• _WORK TO BE COMPLETED_
What lines in the entries below contain the word "branches"? Copy all of them.

-------

(** * interactive_converter.py: annotation store, quality filter, file
    matcher, parsers, cropper expansion and polygon rasteriser line parser.

    Shallow embedding of the parts of [src/interactive_converter.py] that
    the specification talks about.  Python [int]s are [Z]; Python floats
    are Rocq's primitive binary64 floats; the [AnnotationConverter]
    instance is a record threaded through explicit state passing; Python
    dicts are stdpp [gmap]s. *)

From Stdlib Require Import ZArith List String Ascii Bool Lia.
From Stdlib Require Import Floats.
From stdpp Require Import base gmap sets list strings pretty.

Import ListNotations.
Open Scope Z_scope.
Set Warnings "-register-all".

(** ** Data model *)

(** [{'file_name', 'id', 'width', 'height'}] *)
Record image := mkImage {
  img_file_name : string;
  img_id : Z;
  img_width : Z;
  img_height : Z
}.

(** [bbox = [x, y, w, h]] *)
Record bbox := mkBBox { bb_x : Z; bb_y : Z; bb_w : Z; bb_h : Z }.

(** [{'id', 'image_id', 'category_id', 'bbox', 'area'}] *)
Record annotation := mkAnn {
  ann_id : Z;
  ann_image_id : Z;
  ann_category_id : Z;
  ann_bbox : bbox;
  ann_area : Z
}.

(** [{'id', 'name'}] *)
Record category := mkCat { cat_id : Z; cat_name : string }.

(** The fields of an [AnnotationConverter] ([img2id] is never written by
    the code and is left out). *)
Record store := mkStore {
  categories : list category;
  images : list image;
  annotations : list annotation;
  cat2id : gmap string Z;
  img_count : Z;
  cat_count : Z;
  ann_count : Z
}.

(** [reset] / [__init__] *)
Definition reset : store := mkStore [] [] [] ∅ 0 0 0.

Definition set_img_id (n : Z) (i : image) : image :=
  mkImage (img_file_name i) n (img_width i) (img_height i).

Definition set_ann_ids (n iid : Z) (a : annotation) : annotation :=
  mkAnn n iid (ann_category_id a) (ann_bbox a) (ann_area a).

Definition set_images (st : store) (l : list image) : store :=
  mkStore (categories st) l (annotations st) (cat2id st)
          (img_count st) (cat_count st) (ann_count st).

Definition set_images_annotations (st : store) (li : list image)
    (la : list annotation) : store :=
  mkStore (categories st) li la (cat2id st)
          (img_count st) (cat_count st) (ann_count st).

(** ** QualityFilter: [_check_and_filter_small_boxes] and [_remove_small_boxes] *)

(** [area = bbox[2] * bbox[3]] *)
Definition bbox_area (a : annotation) : Z := bb_w (ann_bbox a) * bb_h (ann_bbox a).

(** The dictionaries collected into [small_boxes]. *)
Record small_box := mkSmall {
  sb_id : Z;
  sb_image_id : Z;
  sb_category_id : Z;
  sb_area : Z;
  sb_bbox : bbox
}.

Definition collect_small_boxes (area_threshold : Z) (anns : list annotation)
    : list small_box :=
  fold_left (fun acc ann =>
    let area := bbox_area ann in
    if area <? area_threshold
    then acc ++ [mkSmall (ann_id ann) (ann_image_id ann) (ann_category_id ann)
                         area (ann_bbox ann)]
    else acc) anns [].

(** [image_ann_count[ann['image_id']] += 1] on a [defaultdict(int)]. *)
Definition count_step (cnt : gmap Z nat) (a : annotation) : gmap Z nat :=
  match cnt !! ann_image_id a with
  | Some c => <[ann_image_id a := S c]> cnt
  | None => <[ann_image_id a := 1%nat]> cnt
  end.

(** One iteration of [for img in self.images]: keep and renumber, or drop. *)
Definition image_step (cnt : gmap Z nat) (acc : list image * gmap Z Z)
    (img : image) : list image * gmap Z Z :=
  let '(valid_images, image_id_map) := acc in
  if bool_decide (is_Some (cnt !! img_id img)) then
    let new_id := Z.of_nat (length valid_images) + 1 in
    (valid_images ++ [set_img_id new_id img], <[img_id img := new_id]> image_id_map)
  else (valid_images, image_id_map).

(** One iteration of [for ann in valid_annotations]. *)
Definition ann_step (image_id_map : gmap Z Z) (acc : list annotation)
    (ann : annotation) : list annotation :=
  match image_id_map !! ann_image_id ann with
  | Some nid => acc ++ [set_ann_ids (Z.of_nat (length acc) + 1) nid ann]
  | None => acc
  end.

Definition valid_annotations (small_boxes : list small_box)
    (anns : list annotation) : list annotation :=
  let remove_ann_ids : gset Z := list_to_set (map sb_id small_boxes) in
  filter (fun ann => ann_id ann ∉ remove_ann_ids) anns.

Definition image_ann_count (valid : list annotation) : gmap Z nat :=
  fold_left count_step valid ∅.

Definition image_pass (st : store) (small_boxes : list small_box)
    : list image * gmap Z Z :=
  fold_left (image_step (image_ann_count (valid_annotations small_boxes (annotations st))))
            (images st) ([], ∅).

(** The old→new [image_id_map] built by [_remove_small_boxes]. *)
Definition image_id_map (st : store) (small_boxes : list small_box) : gmap Z Z :=
  (image_pass st small_boxes).2.

Definition remove_small_boxes (st : store) (small_boxes : list small_box)
    (area_threshold : Z) : store :=
  let valid := valid_annotations small_boxes (annotations st) in
  let '(valid_images, m) := image_pass st small_boxes in
  let updated := fold_left (ann_step m) valid [] in
  set_images_annotations st valid_images updated.

Definition check_and_filter_small_boxes (st : store) (area_threshold : Z) : store :=
  match annotations st with
  | [] => st
  | _ =>
    match collect_small_boxes area_threshold (annotations st) with
    | [] => st
    | small_boxes => remove_small_boxes st small_boxes area_threshold
    end
  end.

(** ** AnnotationStore: the building steps of [convert_to_coco] *)

(** The block every one of the five parsers runs for an accepted box:
    "ensure the category exists", then append the annotation.  The lookup
    of [self.cat2id[category_name]] cannot fail after the block; [default]
    is only there to make it total. *)
Definition record_annotation (cur_img_id : Z) (st : store) (nb : string * bbox)
    : store :=
  let '(category_name, b) := nb in
  let st1 :=
    match cat2id st !! category_name with
    | Some _ => st
    | None =>
      mkStore (categories st ++ [mkCat (cat_count st) category_name])
              (images st) (annotations st)
              (<[category_name := cat_count st]> (cat2id st))
              (img_count st) (cat_count st + 1) (ann_count st)
    end in
  let cid := default 0 (cat2id st1 !! category_name) in
  mkStore (categories st1) (images st1)
          (annotations st1 ++
             [mkAnn (ann_count st1) cur_img_id cid b (bb_w b * bb_h b)])
          (cat2id st1) (img_count st1) (cat_count st1) (ann_count st1 + 1).

(** [self.images.append({...}); self.img_count += 1] *)
Definition append_image (st : store) (file_name : string) (w h : Z) : store :=
  mkStore (categories st) (images st ++ [mkImage file_name (img_count st) w h])
          (annotations st) (cat2id st) (img_count st + 1) (cat_count st) (ann_count st).

(** [_process_file_pair].  [opened] is the result of [Image.open]: [None]
    when it raises (nothing has been changed yet).  [boxes] is the sequence
    of (category name, bbox) the format parser records, in order, before it
    returns or raises: whichever of the five parsers runs, each accepted
    entry goes through [record_annotation] with [current_img_id]. *)
Definition process_file_pair (st : store) (opened : option (string * Z * Z))
    (boxes : list (string * bbox)) : store :=
  match opened with
  | None => st
  | Some (img_file, img_w, img_h) =>
    let current_img_id := img_count st in
    fold_left (record_annotation current_img_id) boxes
              (append_image st img_file img_w img_h)
  end.

(** One iteration of the [include_unmatched_images] loop. *)
Definition add_unmatched_image (st : store) (opened : option (string * Z * Z))
    : store :=
  match opened with
  | None => st
  | Some (img_file, img_w, img_h) => append_image st img_file img_w img_h
  end.

Definition pair_names (opened : option (string * Z * Z))
    (boxes : list (string * bbox)) : list string :=
  match opened with None => [] | Some _ => map fst boxes end.

(** The stores the conversion pathway goes through, from [reset], with the
    sequence of category names recorded so far. *)
Inductive conversion_stage : store -> list string -> Prop :=
| stage_reset : conversion_stage reset []
| stage_pair st hist opened boxes :
    conversion_stage st hist ->
    conversion_stage (process_file_pair st opened boxes) (hist ++ pair_names opened boxes)
| stage_unmatched st hist opened :
    conversion_stage st hist ->
    conversion_stage (add_unmatched_image st opened) hist
| stage_filter st hist area_threshold :
    conversion_stage st hist ->
    conversion_stage (check_and_filter_small_boxes st area_threshold) hist.

(** Invariant I1: every annotation's [image_id] is the id of a stored image. *)
Definition image_refs_ok (st : store) : Prop :=
  Forall (fun a => ann_image_id a ∈ map img_id (images st)) (annotations st).

(** Names in order of first occurrence. *)
Fixpoint first_sight_aux (seen : list string) (l : list string) : list string :=
  match l with
  | [] => []
  | n :: l' =>
    if bool_decide (n ∈ seen) then first_sight_aux seen l'
    else n :: first_sight_aux (seen ++ [n]) l'
  end.

Definition first_sight (l : list string) : list string := first_sight_aux [] l.

Definition zseq (s : Z) (n : nat) : list Z := map (fun k => s + Z.of_nat k) (seq 0 n).

(** Invariant I2 on the categories, with the names recorded so far. *)
Definition categories_ok (st : store) (hist : list string) : Prop :=
  map cat_name (categories st) = first_sight hist /\
  map cat_id (categories st) = zseq 0 (length (categories st)) /\
  cat_count st = Z.of_nat (length (categories st)) /\
  (forall name i, cat2id st !! name = Some i <-> mkCat i name ∈ categories st).

(** ** hk format: [_get_deepest_category_name] *)

(** A node of the hk [list]: [item.get('tagName')] and
    [item.get('children', [])]. *)
Inductive hk_node := HkNode (tagName : option string) (children : list hk_node).

Fixpoint find_deepest_tag (item : hk_node) : string :=
  match item with
  | HkNode tagName children =>
    match children with
    | [] => default "" tagName
    | _ =>
      let deepest_tags :=
        List.filter (fun tag => negb (String.eqb tag "")) (map find_deepest_tag children) in
      match deepest_tags with
      | tag :: _ => tag
      | [] => default "" tagName
      end
    end
  end.

(** The rule in the words of the specification: descend depth first, the
    first child branch first, moving to the next branch only when a branch
    yields no tag, and fall back to the node's own [tagName]. *)
Fixpoint deepest_tag_spec (item : hk_node) : string :=
  match item with
  | HkNode tagName children =>
    (fix branches (cs : list hk_node) : string :=
       match cs with
       | [] => default "" tagName
       | c :: cs' =>
         let t := deepest_tag_spec c in
         if String.eqb t "" then branches cs' else t
       end) children
  end.

(** ** Python string helpers

    A Rocq [string] stands for a Python [str] whose characters are below
    U+0100, one [ascii] (8 bits) per character. *)

(** [str.lower] on one character: the capitals A to Z and U+00C0 to U+00DE
    except U+00D7 move up by 32; no other character below U+0100 has a
    lower case. *)
Definition ascii_lower (c : ascii) : ascii :=
  let n := nat_of_ascii c in
  if (65 <=? n)%nat && (n <=? 90)%nat
     || (192 <=? n)%nat && (n <=? 222)%nat && negb (n =? 215)%nat
  then ascii_of_nat (n + 32) else c.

-------

• _RESULT OF THE TASK_
    (fix branches (cs : list hk_node) : string :=
         if String.eqb t "" then branches cs' else t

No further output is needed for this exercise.